Dass Karrasch in den verschiedenen Küchen, in denen sie arbeitet, meist eine der wenigen Frauen ist, ist freilich nicht zu übersehen. Halb lustige Sprüche wie der, ob so ein zartes Mädchen wohl schon mit so einem großen Messer arbeiten darf, fehlen auch im Film nicht. „Natürlich ist das ein Thema, natürlich ist das präsent – aber auch diese Welt verändert sich langsam“, sagt Karrasch. „Es gibt ja auch die extrem erfolgreichen Sterneköchinnen, und ich glaube, jetzt kommt ein großer Schwung an Frauen nach. Und wenn ich mir eine Köchin wie Pia León anschaue, die ein großes Role Model ist, da ist eine gute Entwicklung da.“

Der Ort, an dem ihr Geschlecht im Film am wenigsten Thema ist, ist ausgerechnet eine Küche, in der sie die einzige Frau ist: die des mit zwei Michelin-Sternen dekorierten Restaurants Koks auf den Färöer-Inseln, in dem sie nach ihrem Praktikum im Disfrutar in Barcelona – dem derzeit fünftbesten Restaurant der Welt – landet.

Ein Bauernhaus in der Einöde

Das Koks steht in vielerlei Hinsicht im totalen Kontrast zu ihren vorigen Stationen: ein moosbewachsenes Bauernhaus in der absoluten Einöde, in dem selbst gesammelte Kräuter und Napfmuscheln verkocht werden, die die Köche eigenhändig von den Steinen kratzen, ein kleines Team – und ein Umgangston, der in manchen anderen Küchen fehlt. „Unsere oberste Prämisse ist es im Koks, nett zueinander zu sein“, sagt Karrasch. „Und wir kriegen's hin.“ Das ziehe auch Leute an. Zuletzt habe etwa ein Koch für das Koks seine Stelle im Geranium in Kopenhagen gekündigt, dem weltbesten Restaurant.

Sowohl beim Umgang als auch bei den teilweise extremen Arbeitszeiten in vielen Spitzenküchen könne es langfristig nicht bleiben. „Ich glaube, dass sich das verändern muss, weil die jungen Köche das nicht mehr mitmachen“, sagt Karrasch. Was ihrer Meinung nach in vielen Küchen fehlt: „Es gibt viele gute Köche, aber nur wenige mit guten Führungskompetenzen.“ Mit den verschiedenen Stationen im Film habe sie da Glück gehabt.
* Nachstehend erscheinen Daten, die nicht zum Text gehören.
Lemma fmt_d_inj p q : fmt_d p = fmt_d q -> p = q.
Proof.
  assert (Hm : forall z, 0 <= z -> forall s, dec z <> String "-" s /\ dec z <> String "<" s).
  { intros z Hz s. destruct (dec_head z Hz) as (c&t&->&H1&H2).
    split; intros H; by simplify_eq. }
  unfold fmt_d. intros H.
  destruct p as [x|], q as [y|]; try done;
    repeat (split_if; cbn in H); simplify_eq.
  - apply dec_inj in H; [|lia|lia]. f_equal. lia.
  - symmetry in H. by apply Hm in H.
  - by apply Hm in H.
  - apply dec_inj in H; [|lia|lia]. by subst.
  - by apply Hm in H.
  - symmetry in H. by apply Hm in H.
Qed.

Lemma fmt_d_no_comma p : all_chars not_comma (fmt_d p) = true.
Proof.
  unfold fmt_d. destruct p as [z|]; [|done].
  split_if; [rewrite all_chars_append; cbn|]; apply dec_go_all; auto using digit_not_comma; lia.
Qed.

(** ** Space-padded decimals keep the numeric order *)
Lemma length_padded w : forall n last, String.length (padded w n last) = w.
Proof.
  induction w as [|w IH]; intros n last; cbn [padded]; [done|].
  rewrite length_append, IH. cbn. lia.
Qed.

Lemma padded_zero w : padded w 0 false = spaces w.
Proof.
  assert (Hs : forall k, spaces k +:+ " " = String " " (spaces k)).
  { intros k. induction k as [|k IH]; [done|]. cbn. by rewrite IH. }
  induction w as [|w IH]; [done|].
  cbn [padded]. change (0 / 10) with 0. rewrite IH. unfold cell. cbn. apply Hs.
Qed.

Lemma padded_last w n : 0 < n -> padded w n true = padded w n false.
Proof.
  intros Hn. destruct w; [done|]. cbn [padded]. unfold cell.
  destruct (Z.eqb_spec n 0); [lia|done].
Qed.

Lemma dec_go_padded w :
  forall fuel n acc, (0 < w)%nat -> 0 <= n < 10 ^ Z.of_nat w -> n < 2 ^ Z.of_nat fuel ->
  (0 < fuel)%nat ->
  pad_left (w + String.length acc) (dec_go fuel n acc) = padded w n true +:+ acc.
Proof.
  induction w as [|w IH]; intros [|fuel] n acc Hw Hn Hf Hfu; try lia.
  cbn [dec_go]. destruct (Z.ltb_spec n 10).
  - cbn [padded]. rewrite Z.div_small, padded_zero by lia. unfold cell.
    rewrite andb_false_r, Z.mod_small, append_assoc by lia.
    unfold pad_left. do 2 f_equal. cbn. lia.
  - destruct (div10_lt n) as (?&?&?&?); [lia|].
    rewrite Nat2Z.inj_succ, Z.pow_succ_r in Hn, Hf by lia.
    assert (w <> 0)%nat by (intros ->; cbn in Hn; lia).
    replace (S w + String.length acc)%nat
      with (w + String.length (String (digit (n mod 10)) acc))%nat by (cbn; lia).
    rewrite IH; try lia; [|destruct fuel; cbn in *; lia].
    cbn [padded]. rewrite append_assoc, padded_last by lia. unfold cell.
    by rewrite andb_false_r.
Qed.

Lemma fmt_12d_padded n : 0 <= n < 10 ^ 12 -> fmt_12d (Some n) = padded 12 n true.
Proof.
  intros Hn. unfold fmt_12d, fmt_d, dec.
  destruct (Z.ltb_spec n 0); [lia|].
  change 12%nat with (12 + String.length "")%nat at 1.
  rewrite dec_go_padded; [apply append_nil_r|lia|lia| |lia].
  by apply dec_fuel.
Qed.

Lemma cell_compare n m last :
  0 <= n -> 0 <= m -> n / 10 = m / 10 ->
  Ascii.compare (cell n last) (cell m last) = (n ?= m).
Proof.
  intros Hn Hm Hq.
  pose proof (Z.mod_pos_bound n 10). pose proof (Z.mod_pos_bound m 10).
  pose proof (Z.div_mod n 10). pose proof (Z.div_mod m 10).
  assert (Hc : (n ?= m) = (n mod 10 ?= m mod 10)).
  { rewrite (Z.div_mod n 10), (Z.div_mod m 10), Hq at 1 by lia.
    rewrite Z.add_compare_mono_l. done. }
  unfold cell, digit. change " "%char with (chr 32).
  destruct (Z.eqb_spec n 0) as [->|], (Z.eqb_spec m 0) as [->|], last; cbn [andb negb];
    rewrite chr_compare by lia; try (rewrite Hc, ?Z.add_compare_mono_l; done).
  - transitivity Lt; [|symmetry]; apply Z.compare_lt_iff; lia.
  - transitivity Gt; [|symmetry]; apply Z.compare_gt_iff; lia.
Qed.

Lemma padded_compare w :
  forall n m last, 0 <= n < 10 ^ Z.of_nat w -> 0 <= m < 10 ^ Z.of_nat w ->
  String.compare (padded w n last) (padded w m last) = (n ?= m).
Proof.
  induction w as [|w IH]; intros n m last Hn Hm.
  - cbn in *. by replace n with 0 by lia; replace m with 0 by lia.
  - rewrite Nat2Z.inj_succ, Z.pow_succ_r in Hn, Hm by lia.
    cbn [padded]. rewrite compare_last by (by rewrite !length_padded).
    assert (Hb : forall k, 0 <= k < 10 * 10 ^ Z.of_nat w -> 0 <= k / 10 < 10 ^ Z.of_nat w).
    { intros k Hk. split; [apply Z.div_pos; lia|apply Z.div_lt_upper_bound; lia]. }
    rewrite IH by auto.
    pose proof (Z.div_mod n 10). pose proof (Z.div_mod m 10).
    pose proof (Z.mod_pos_bound n 10). pose proof (Z.mod_pos_bound m 10).
    destruct (Z.compare_spec (n / 10) (m / 10)).
    + apply cell_compare; lia.
    + symmetry. apply Z.compare_lt_iff. lia.
    + symmetry. apply Z.compare_gt_iff. lia.
Qed.

(** [%12d] orders non-negative numbers below [10^12] like their values. *)
Lemma fmt_12d_compare n m :
  0 <= n < 10 ^ 12 -> 0 <= m < 10 ^ 12 ->
  String.compare (fmt_12d (Some n)) (fmt_12d (Some m)) = (n ?= m).
Proof. intros Hn Hm. rewrite !fmt_12d_padded by done. by apply padded_compare. Qed.

(** ** Hexadecimal and fixed-size arrays *)
Lemma hexdigit_inj a b : 0 <= a < 16 -> 0 <= b < 16 -> hexdigit a = hexdigit b -> a = b.
Proof.
  intros Ha Hb. unfold hexdigit.
  repeat split_if; intros H; apply chr_inj in H; lia.
Qed.

Lemma hex_inj a : forall b, hex a = hex b -> a = b.
Proof.
  induction a as [|x a IH]; intros [|y b] H; cbn in H; try done.
  injection H as H1 H2 H3. apply IH in H3 as ->. f_equal.
  pose proof (byte_of_range x). pose proof (byte_of_range y).
  apply hexdigit_inj in H1, H2;
    try (split; [apply Z.div_pos|apply Z.div_lt_upper_bound]; lia);
    try (apply Z.mod_pos_bound; lia).
  rewrite <- (chr_byte_of x), <- (chr_byte_of y). f_equal.
  rewrite (Z.div_mod (byte_of x) 16), (Z.div_mod (byte_of y) 16) by lia. congruence.
Qed.

Lemma length_hex s : (String.length (hex s) = 2 * String.length s)%nat.
Proof. induction s as [|c s IH]; cbn; [done|]. rewrite IH. lia. Qed.

Lemma hex_no_comma s : all_chars not_comma (hex s) = true.
Proof.
  assert (Hd : forall z, 0 <= z < 16 -> not_comma (hexdigit z) = true).
  { intros z Hz. unfold not_comma. apply negb_true_iff, Ascii.eqb_neq.
    intros H. apply (f_equal byte_of) in H. change (byte_of ",") with 44 in H.
    unfold hexdigit in H. split_if; rewrite byte_of_chr in H; lia. }
  induction s as [|c s IH]; cbn; [done|]. pose proof (byte_of_range c).
  rewrite IH, !Hd; [done|apply Z.mod_pos_bound; lia|].
  split; [apply Z.div_pos|apply Z.div_lt_upper_bound]; lia.
Qed.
Was die Küche anlangt, so hat sich für Agnes Karrasch im Koks ein bisschen der Kreis zu ihren Anfängen im Steirereck geschlossen: Ihr geht es um die Produkte, die das Umfeld eben gerade hergibt, und darum, aus ihnen den maximalen Geschmack herauszuholen: Im Koks, das mittlerweile in Grönland Quartier genommen hat, sind das auch ausgefallene Sachen wie fermentiertes Lamm, Wal, Rentierblut oder Algen.

Eisgeschäft oder Top-Restaurant

Kann sie sich – Stichwort Steirereck – vorstellen, irgendwann wieder in ein klassischeres Spitzenrestaurant einzusteigen? „Ich glaub nicht“, sagt die Köchin. „Ich habs gesehen, ich habs gemacht. Und als Souschefin habe ich mein persönliches Karriereziel im Angestelltenverhältnis inzwischen erreicht.“ Vielleicht sperrt sie irgendwann mit ihrem Partner und Kollegen Nino Fjordside Andersen ein feines Bistro mit Eisgeschäft auf. „Es könnte aber auch sein, dass wir sagen: Jetzt wollen wir's aber wirklich wissen. Auf jeden Fall machen wir was.“ Denn aus der Küche geht sie eben nicht raus.

Zur Person

Agnes Karrasch (30) ist in Bayern aufgewachsen und hat nach Studien in Innsbruck und England eine Kochlehre im Steirereck absolviert. 2018 war sie Teil des österreichischen Kochnationalteams, das den WM-Titel holte. Für die Dokumentation „She Chef“, die am 18. 5. in die heimischen Kinos kommt, hat ein Filmteam sie auf ihren Wanderjahren begleitet: im Dreisternerestaurant Vendôme, im Disfrutar in Barcelona, im Koks auf den Färöer-Inseln.